The nuclear envelope (NE) is a specialization of the endoplasmic reticulum with distinct biochemistry that defines inner and outer membranes connected at a pore membrane that houses nuclear pore complexes (NPCs). Quality control mechanisms that maintain the physical integrity and biochemical identity of these membranes are critical to ensure that the NE acts as a selective barrier that also contributes to genome stability and metabolism. As the proteome of the NE is highly integrated, it is challenging to turn over by conventional ubiquitin-proteasome and autophagy mechanisms. Further, removal of entire sections of the NE requires elaborate membrane remodeling that is poorly understood. Nonetheless, recent work has made inroads into discovering specializations of cellular degradative machineries tailored to meeting the unique challenges imposed by the NE. In addition, cells have evolved mechanisms to surveil and repair the NE barrier to protect against the deleterious effects of a breach in NE integrity, in the form of either a ruptured NE or a dysfunctional NPC. Here, we synthesize the most recent work exploring NE quality control mechanisms across eukaryotes.

Figure 1.

The NE in metazoans and S. cerevisiae. A schematic of the NE and associated proteins in metazoan (left) and S. cerevisiae cells (right). Relative positions of nups mentioned in the text shown within the NPC scaffold, which consists of the inner ring (yellow) and outer ring (green).

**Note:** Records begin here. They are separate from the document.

Lemma classify_quote l :
  curChar l = "034"%char →
  classify l
  = (l' ← scanString (nextChar l);
     Ok (mkToken (slice (source l') (curPos (nextChar l)) (curPos l')) STRING,
         l')).
Proof. intros H. unfold classify. by rewrite H. Qed.

Lemma classify_digit l :
  isdigit (curChar l) = true →
  classify l
  = (l1 ← scanWhilePeek isdigit l;
     l2 ← (if (peek l1 =? ".")%char
           then if negb (isdigit (peek (nextChar l1)))
                then Lex.abort "Illegal character in number."
                else scanWhilePeek isdigit (nextChar l1)
           else Ok l1);
     Ok (mkToken (slice (source l2) (curPos l) (curPos l2 + 1)) NUMBER, l2)).
Proof.
  intros H. unfold classify. rewrite H. revert H.
  generalize (curChar l) as c.
  intros [[] [] [] [] [] [] [] []]; by try discriminate.
Qed.

Lemma not_skipped (c : ascii) :
  c = "034"%char ∨ isdigit c = true → iswhite c = false ∧ c ≠ "#"%char.
Proof.
  intros [->|H]; [done|]. revert H.
  destruct c as [[] [] [] [] [] [] [] []]; by try discriminate.
Qed.

(** From an opening quote, [getToken] returns the string token, closed by
    a quote that lies before the end of the buffer, or exits with the
    lexical error for an illegal character, as it does whenever no quote
    follows the opening one. *)
Lemma getToken_at_quote l :
  wf l → curChar l = "034"%char →
  (getToken l = Exit "Lexing Error. Illegal character in string."
   ∨ ∃ t l' j, getToken l = Ok (t, l') ∧ kind t = STRING
       ∧ curPos l < j < len (source l) ∧ charAt (source l) j = "034"%char
       ∧ curPos l' = j + 1 ∧ text t = slice (source l) (curPos l + 1) j)
  ∧ (has_char "034" (drop (Z.to_nat (curPos l + 1)) (source l)) = false →
     getToken l = Exit "Lexing Error. Illegal character in string.").
Proof.
  intros Hwf Hq. pose proof Hwf as ((s & Hs) & Hpos & Hc).
  rewrite Hq in Hc. symmetry in Hc.
  assert (curPos l < len (source l)) as Hlt.
  { rewrite Hs. apply charAt_not_nul. rewrite <- Hs. by rewrite Hc. }
  assert (curPos l ≠ len s) as Hne.
  { intros Heq. rewrite Hs, Heq, charAt_newline in Hc. done. }
  assert (len (source l) = len s + 1) as Hlen by (rewrite Hs; apply len_src).
  rewrite (wf_lexerAt l Hwf). simpl source. simpl curPos.
  rewrite Hs in *.
  destruct (getToken_decomp s (curPos l) Hpos) as (i2 & _ & -> & Hsame & _).
  destruct (not_skipped "034" (or_introl eq_refl)) as [Hw Hh].
  rewrite Hc in Hsame. rewrite (Hsame Hw Hh).
  rewrite classify_quote by done. rewrite nextChar_lexerAt.
  pose proof (scanString_spec s (curPos l + 1) ltac:(lia)) as Hscan.
  destruct (scanString (lexerAt (s +:+ str1 "010") (curPos l + 1)))
    as [l'| |]; simpl in *; [|subst; split; [by left|done]|done].
  destruct Hscan as (j & -> & Hj & Hcj & _). split.
  - right. eexists _, _, j. rewrite nextChar_lexerAt.
    split; [done|]. simpl. repeat split; (done || lia).
  - intros Hno. exfalso.
    apply (has_char_charAt _ _ (j - (curPos l + 1))) in Hno; [|done|lia].
    rewrite charAt_drop in Hno by lia.
    by replace (Z.of_nat (Z.to_nat (curPos l + 1)) + (j - (curPos l + 1)))
      with j in Hno by lia.
Qed.

(** C9 — Scanning a string literal ends within the buffer.  From an opening
    quote, [getToken] either returns the string token, closed by a quote
    that lies before the end of the buffer, or exits with the lexical error
    for an illegal character; it exits in this way whenever no quote follows
    the opening one, the newline that ends the buffer being illegal inside
    a literal, and the parser's request for the token ends the run with
    that error. *)
Theorem string_scan_ends_in_buffer l :
  wf l → curChar l = "034"%char →
  (getToken l = Exit "Lexing Error. Illegal character in string."
   ∨ ∃ t l' j, getToken l = Ok (t, l') ∧ kind t = STRING
       ∧ curPos l < j < len (source l) ∧ charAt (source l) j = "034"%char
       ∧ curPos l' = j + 1 ∧ text t = slice (source l) (curPos l + 1) j)
  ∧ (has_char "034" (drop (Z.to_nat (curPos l + 1)) (source l)) = false →
     getToken l = Exit "Lexing Error. Illegal character in string."
     ∧ ∀ p, lexer p = l →
         nextToken p = Exit "Lexing Error. Illegal character in string.").
Proof.
  intros Hwf Hq. destruct (getToken_at_quote l Hwf Hq) as [Hends Hexit].
  split; [done|]. intros Hno. specialize (Hexit Hno). split; [done|].
  intros p Hp. unfold nextToken. by rewrite Hp, Hexit.
Qed.

Lemma string_scan_ends_in_buffer_witness :
  getToken (Lex.init (quote +:+ "abc"))
  = Exit "Lexing Error. Illegal character in string.".
Proof.
  apply (string_scan_ends_in_buffer (Lex.init (quote +:+ "abc"))).
  - apply wf_init.
  - reflexivity.
  - reflexivity.
Defined.

(** A run on a source that opens a string literal and never closes it. *)
Lemma unterminated_string_run fuel rest :
  has_char "034" (rest +:+ newline) = false →
  translate fuel (quote +:+ rest)
  = Exit "Lexing Error. Illegal character in string.".
Proof.
  intros Hno. unfold translate, Parse.init.
  destruct (getToken_at_quote (Lex.init (quote +:+ rest))
              (wf_init _) ltac:(by rewrite init_lexerAt)) as [_ ->]; [done|].
  by rewrite init_lexerAt.
Qed.


(** At a digit whose run of digits is followed by a decimal point and a
    character that is not a digit, [getToken] exits. *)
Lemma getToken_dangling_point l :
  wf l → isdigit (curChar l) = true →
  dangling_point (drop (Z.to_nat (curPos l)) (source l)) = true →
  getToken l = Exit "Lexing Error. Illegal character in number.".
Proof.
  intros Hwf. pose proof Hwf as ((s & Hs) & Hpos & Hc).
  intros Hd Hdang. rewrite (wf_lexerAt l Hwf) at 1. rewrite Hs in *.
  destruct (getToken_decomp s (curPos l) Hpos) as (i2 & _ & -> & Hsame & _).
  destruct (not_skipped (curChar l) (or_intror Hd)) as [Hw Hh].
  rewrite Hc in Hw, Hh, Hd. rewrite (Hsame Hw Hh).
  rewrite classify_digit by done.
  destruct (scanWhilePeek_spec s isdigit (curPos l) eq_refl Hpos)
    as (j & -> & Hj & Hend & Hall).
  simpl. unfold dangling_point in Hdang.
  rewrite (after_digits_drop _ _ j) in Hdang; [|lia|lia| |done].
  2:{ intros k Hk. destruct (decide (k = curPos l)) as [->|]; [done|].
      apply Hall. lia. }
  destruct (drop (Z.to_nat (j + 1)) (s +:+ str1 "010"))
    as [|c [|d r]] eqn:Hdrop; [done..|].
  apply andb_true_iff in Hdang as [Hdot Hnd].
  assert (charAt (drop (Z.to_nat (j + 1)) (s +:+ str1 "010")) 0 = c) as H0
    by (by rewrite Hdrop, charAt_0).
  assert (charAt (drop (Z.to_nat (j + 1)) (s +:+ str1 "010")) 1 = d) as H1.
  { rewrite Hdrop. change (String c (String d r)) with (str1 c +:+ String d r).
    change 1 with (len (str1 c) + 0).
    rewrite charAt_append_r by lia. apply charAt_0. }
  rewrite charAt_drop in H0, H1 by lia.
  replace (Z.of_nat (Z.to_nat (j + 1)) + 0) with (j + 1) in H0 by lia.
  replace (Z.of_nat (Z.to_nat (j + 1)) + 1) with (j + 1 + 1) in H1 by lia.
  rewrite peek_lexerAt, H0, Hdot, nextChar_lexerAt, peek_lexerAt, H1, Hnd.
  reflexivity.
Qed.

Cytosolic filaments (blue) and nuclear basket (red) also shown. SPB, spindle pole body.

Figure 2.

ERAD and INMAD. (A) Schematic of ERAD of a hypothetical substrate. (1) Upon binding the substrate, Hrd1 receives multiple ubiquitin moieties (sequentially) from an E2 such as Ubc7 and transfers them to the substrate (black). (2) The substrate is retrotranslocated from the ER membrane into the cytosol in a manner dependent on the Cdc48/p97 complex and a retrotranslocon channel formed by Hrd1. (3) The substrate is recruited to the proteasome, where it is degraded. (B) INMAD is required for clearing INM proteins through a mechanism similar to ERAD, but instead of Hrd1, the Asi complex or other E3 ubiquitin ligase/retrotranslocon channels are used. INMAD is also used to degrade orphan subunits (light blue) of ER complexes as depicted: (1) Multiprotein complexes are too large to diffuse past the peripheral channels between the NPC and the POM, but orphan subunits can. (2) Asi2 then binds the orphaned substrate via its transmembrane domain; Asi1 receives a ubiquitin moiety from an E2 such as Ubc7 and transfers it to the substrate. (3) The orphaned substrate is retrotranslocated from the INM into the nucleus in a manner dependent on the Cdc48/p97 complex and a retrotranslocon channel likely formed by the Asi complex. (4) The orphaned substrate is recruited to the proteasome, where it is degraded.

Figure 3.

Proposed models of nucleophagy and NPC-phagy. (A) Schematic of two proposed models of Atg39-mediated nucleophagy. Model 1: (1) Atg39 binds the INM through its lumenal amphipathic helices (red and orange) and condenses, which contributes to both INM and ONM remodeling to evaginate the INM. (2) An INM fission event (depicted by red arrows) generates an intralumenal vesicle containing nuclear (purple hexagons)/INM cargo (Heh1 as model INM cargo shown). (3) ONM scission releases a double-membrane NE-fragment containing the lumenal vesicle that is (4) recognized by the phagophore membrane by direct engagement between Atg8 and the AIM (blue) of Atg39. (5) The autophagosome fuses with the vacuole, releasing the NE fragment into the lumen of the vacuole. Model 2: (1) Atg39 condensation drives INM and ONM remodeling and the evagination of the INM. (2) Scission of the ONM and INM occur simultaneously, resulting in an NE-derived vesicle that can be (3) captured by a phagophore. (4) The autophagosome fuses with the vacuole, releasing the NE fragment into the lumen of the vacuole. (B) (a) A schematic of nucleoporinophagy. A free pool of Nup159 is selectively targeted by the phagophore via the binding of Atg8 to the AIM on Nup159 (blue). (b) A schematic of a proposed model of membrane remodeling during NPC-phagy. (1) NPCs cluster, and the NE herniates toward the cytosol. (2 and 3) In one or two membrane fission steps (red arrows), an NE-derived vesicle with multiple NPCs is released from the nucleus. This structure can be selectively recognized by a phagophore via Atg8 and the AIM on Nup159.